I told my husband that I am in love with a woman. He knows my penchant for falling in love. It is who I am. It is what I do. Love is woven into my being, into my hair follicles, into my bones, into my name, into everything which makes me me. Over the past two years, though, that which once came so easily to me has been difficult to reach. I have not been myself. I have been an echo, a shadow, an impostor of my true self. But just recently, I believe that I have fallen madly in love with a woman. I may have truly fallen for her.
Her word choice.
Her beauty. That illuminates from the inside out.
Her fearlessness. Her ability to go deep into the places, the depths, the crevices that I can not.
I think I love her… or I am obsessed with her. The two look so similar. I guess it depends on one’s perspective.
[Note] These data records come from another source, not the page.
(** [redBrightness > 0 || greenBrightness > 0 || blueBrightness > 0] *)
Definition any_channel_on (color : Z) : bool :=
  let '(redBrightness, greenBrightness, blueBrightness) := scaled_channels color in
  (redBrightness >? 0) || (greenBrightness >? 0) || (blueBrightness >? 0).

Definition handleNotification (state : LightState) : IO unit :=
  (* Disable breathing. *)
  set (RED_LED ++ BREATH) (VInt 0) ;;
  set (RED_LED ++ BRIGHTNESS) (VInt 0) ;;
  set (GREEN_LED ++ BREATH) (VInt 0) ;;
  set (GREEN_LED ++ BRIGHTNESS) (VInt 0) ;;
  set (BLUE_LED ++ BREATH) (VInt 0) ;;
  set (BLUE_LED ++ BRIGHTNESS) (VInt 0) ;;
  match flashMode state with
  | TIMED =>
      let pauseHi := flashOnMs state in
      let pauseLo := flashOffMs state in
      let breath := if (pauseHi >? 0) && (pauseLo >? 0) then 1 else 0 in
      (* Enable breathing if times are higher than 0. *)
      if negb (breath =? 0) then
        if any_channel_on (color state) then
          set (RED_LED ++ BREATH_PATTERN)
              (VStr (getBreathPatternValue (wrap_u32 pauseHi) (wrap_u32 pauseLo))) ;;
          set (RED_LED ++ BREATH) (VInt 1) ;;
          set (RED_LED ++ BRIGHTNESS) (VInt kDefaultMaxBrightness) ;;
          set (GREEN_LED ++ BREATH_PATTERN)
              (VStr (getBreathPatternValue (wrap_u32 pauseHi) (wrap_u32 pauseLo))) ;;
          set (GREEN_LED ++ BREATH) (VInt 1) ;;
          set (GREEN_LED ++ BRIGHTNESS) (VInt kDefaultMaxBrightness) ;;
          set (BLUE_LED ++ BREATH_PATTERN)
              (VStr (getBreathPatternValue (wrap_u32 pauseHi) (wrap_u32 pauseLo))) ;;
          set (BLUE_LED ++ BREATH) (VInt 1) ;;
          set (BLUE_LED ++ BRIGHTNESS) (VInt kDefaultMaxBrightness)
        else ret tt
      else ret tt
  | _ =>
      if any_channel_on (color state) then
        set (RED_LED ++ BRIGHTNESS) (VInt kDefaultMaxBrightness) ;;
        set (GREEN_LED ++ BRIGHTNESS) (VInt kDefaultMaxBrightness) ;;
        set (BLUE_LED ++ BRIGHTNESS) (VInt kDefaultMaxBrightness)
      else
        set (RED_LED ++ BRIGHTNESS) (VInt 0) ;;
        set (GREEN_LED ++ BRIGHTNESS) (VInt 0) ;;
        set (BLUE_LED ++ BRIGHTNESS) (VInt 0)
  end.

(** ** Dispatch table *)

Definition Handler : Type := LightState -> IO unit.

(** [std::map<Type, std::function<void(const LightState&)>>]: the entries
    are kept ordered by key; inserting a key already present changes
    nothing. *)
Definition LightMap : Type := list (LightType * Handler).

Definition type_lt (a b : LightType) : bool := type_code a <? type_code b.

Fixpoint map_insert (k : LightType) (h : Handler) (m : LightMap) : LightMap :=
  match m with
  | [] => [(k, h)]
  | (k', h') :: r =>
      if type_lt k k' then (k, h) :: m
      else if type_lt k' k then (k', h') :: map_insert k h r
      else m
  end.

Fixpoint map_find (k : LightType) (m : LightMap) : option Handler :=
  match m with
  | [] => None
  | (k', h') :: r =>
      if type_lt k k' then None
      else if type_lt k' k then map_find k r
      else Some h'
  end.

Definition map_of_list (l : list (LightType * Handler)) : LightMap :=
  fold_left (fun m kv => map_insert (fst kv) (snd kv) m) l [].

Definition lights : LightMap :=
  map_of_list
    [ (BACKLIGHT, handleBacklight);
      (BATTERY, handleBattery);
      (NOTIFICATIONS, handleNotification);
      (ATTENTION, handleNotification) ].

(** ** The service *)

Definition setLight (type : LightType) (state : LightState) : IO Status :=
  match map_find type lights with
  | None => ret LIGHT_NOT_SUPPORTED
  | Some handler =>
      (* Lock global mutex until light state is updated. *)
      handler state ;;
      ret SUCCESS
  end.

Definition getSupportedTypes (_hidl_cb : list LightType -> IO unit) : IO unit :=
  let types : list LightType :=
    fold_left (fun types light => (types ++ [fst light])%list) lights [] in
  _hidl_cb types.

(** A history of [setLight] calls, run one after the other. *)
Fixpoint run_calls (calls : list (LightType * LightState)) : IO (list Status) :=
  match calls with
  | [] => ret []
  | (type, state) :: rest =>
      s <- setLight type state ;;
      ss <- run_calls rest ;;
      ret (s :: ss)
  end.

(** The four light types the specification lists as supported. *)
Definition supported (type : LightType) : bool :=
  match type with
  | BACKLIGHT | BATTERY | NOTIFICATIONS | ATTENTION => true
  | _ => false
  end.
She is my age. She is amazing. She is Chimamanda Ngozi Adichie.
I am not sure where I have been for that last thirteen or fourteen years but I have finally met the love of my life*. Last year, I was introduced to her via Twitter and decided to purchase her most recent novel, Americanah. So, I have had this book in my possession for close to eighteen months and I have just read the first chapter today (5.27.15). Over the last few months, I began to listen to TEDtalks on YouTube while driving home from work. I would listen to talks about life and finding ones purpose, about education, about love, about sex, about writing, about feminism, and about books to mention a few of the topics that peaked my interest. Last month, I listened to Chimamanda’s TEDtalk entitled, “We should all be feminists.” And that is when she began courting me. Yesterday, I came across a couple of her hour-long interviews about the book. As I listened to the conversation between Chimamanda and Zadie Smith, I could not wait to get home to hold my book, to feel its smooth pages, to dive in and to devour every word. I was so ready for it. Which was odd because, initially I was intimated by it. I looked at the thickness of the book, the physical weight and the weight of the subject matter frightened me. But yesterday, she embraced me with her soul and my fear dissipated.
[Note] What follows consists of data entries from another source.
(** [def execute(self, context)]. Building the hook objects
    ([GCSHook(...)], the cached [SFTPHook(...)]) and logging call no server
    and are left out; every method called on a hook is a [hook] step. *)
Definition execute : M unit :=
  self0 <- get_self ;;
  let destination := _set_destination_path (destination_path self0) in
  let bucket := _set_bucket_name (destination_bucket self0) in
  set_self {| source_path := source_path self0;
              destination_path := Some destination;
              destination_bucket := bucket;
              gcp_conn_id := gcp_conn_id self0;
              mime_type := mime_type self0;
              gzip := gzip self0;
              sftp_conn_id := sftp_conn_id self0;
              move_object := move_object self0;
              impersonation_chain := impersonation_chain self0;
              sftp_prefetch := sftp_prefetch self0;
              use_stream := use_stream self0 |} ;;;
  self <- get_self ;;
  if Str.contains WILDCARD (source_path self) then
    let total_wildcards := Str.count WILDCARD (source_path self) in
    if (1 <? total_wildcards)%nat then
      raise (AirflowException
               (wildcard_message total_wildcards (source_path self)))
    else
      match Str.split1 WILDCARD (source_path self) with
      | [prefix; delimiter] =>
          let base_path := Str.dirname prefix in
          files <- sftp_get_tree_map base_path prefix delimiter ;;
          for_each files (fun file =>
            let destination_path := Str.replace1 base_path destination file in
            let destination_path :=
              if negb (truthy (Some destination))
              then Str.lstrip "/" destination_path
              else destination_path in
            _copy_single_object file destination_path)
      | _ => raise ValueError
      end
  else
    destination_object <-
      (if truthy (Some destination) then ret destination
       else match Str.rsplit1 "/" (source_path self) with
            | _ :: last :: _ => ret last
            | _ => raise IndexError
            end) ;;
    _copy_single_object (source_path self) destination_object.

(** Running [execute] on a freshly built operator. *)
Definition run (op : SFTPToGCSOperator) : (exn + unit) * state :=
  execute {| self := op; trace := [] |}.

(** ** The wildcard check *)

(** An exception that a hook raised: the world answers some call with it. *)
Definition from_hook (e : exn) : Prop :=
  exists (calls : list event) (ev : event), raises w calls ev = Some e.

Lemma hook_raises (ev : event) (st st' : state) (e : exn) :
  hook ev st = (inl e, st') -> from_hook e.
Proof.
  unfold hook. intros H.
  destruct (raises w (trace st) ev) as [x|] eqn:E; inversion H; subst.
  now exists (trace st), ev.
Qed.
When I arrived at my house, I raced to find Americanah not even to begin reading it, but just hold it in my arm, nestled close like a baby. But, it was not where I’d thought it to be…. And I tore the house apart searching for the book that I know I purchased. After a few hours, I became desperate and went online to find another copy. I did. I was that upset about not having the book in my possession that I was willing to spend more money to get another copy. I, first, considered going to my favorite Barnes and Noble to pick up a copy but it was after 10pm and the bookstore was closed. So, I put a copy into my online shopping cart along with a copy of White Teeth by Zadie Smith. Before I hit the purchase button, I sat still to calmly think for a moment about where the book could be, in what space did I “put it up?” It came to me in my calm. I knew where it was. Literally, I felt like a light bulb was lit over my head like in the cartoons. I ran upstairs, to the closet in the office/guest room and surely, I found my copy of the book right next to my college degree (TUMF! All my Temple Alum stand up!). I was so elated. And so very much in love again. I carried it around with me for the rest of the evening, slept with it by my side, took it to work with me, and finally cracked it open after work.
I finished the first chapter and started the second. I read with a pencil, as a reader and as a writer, and the first chapter is marked up. Not in a bad way but in a taking notes, ahh haa kind of way. One of my notations on page one is next to the sentence: Philadelphia had the musty scent of history. I’ll take it. I wrote: WE MADE THE FRONT PAGE! LOL!
I told my husband that I am in love with a woman. She sparked something in me. Helped me rekindle my passion for writing again. And I love her for it. I am purposely reading this novel slowly so my review will probably be written in the fall.
I hope I love Americanah as much as I love Chimamanda (or rather my idea of her ’cause I honestly don’t know her personally).
*Okay, the whole love of my life thing… not really… I mean, have you seen my grandboy?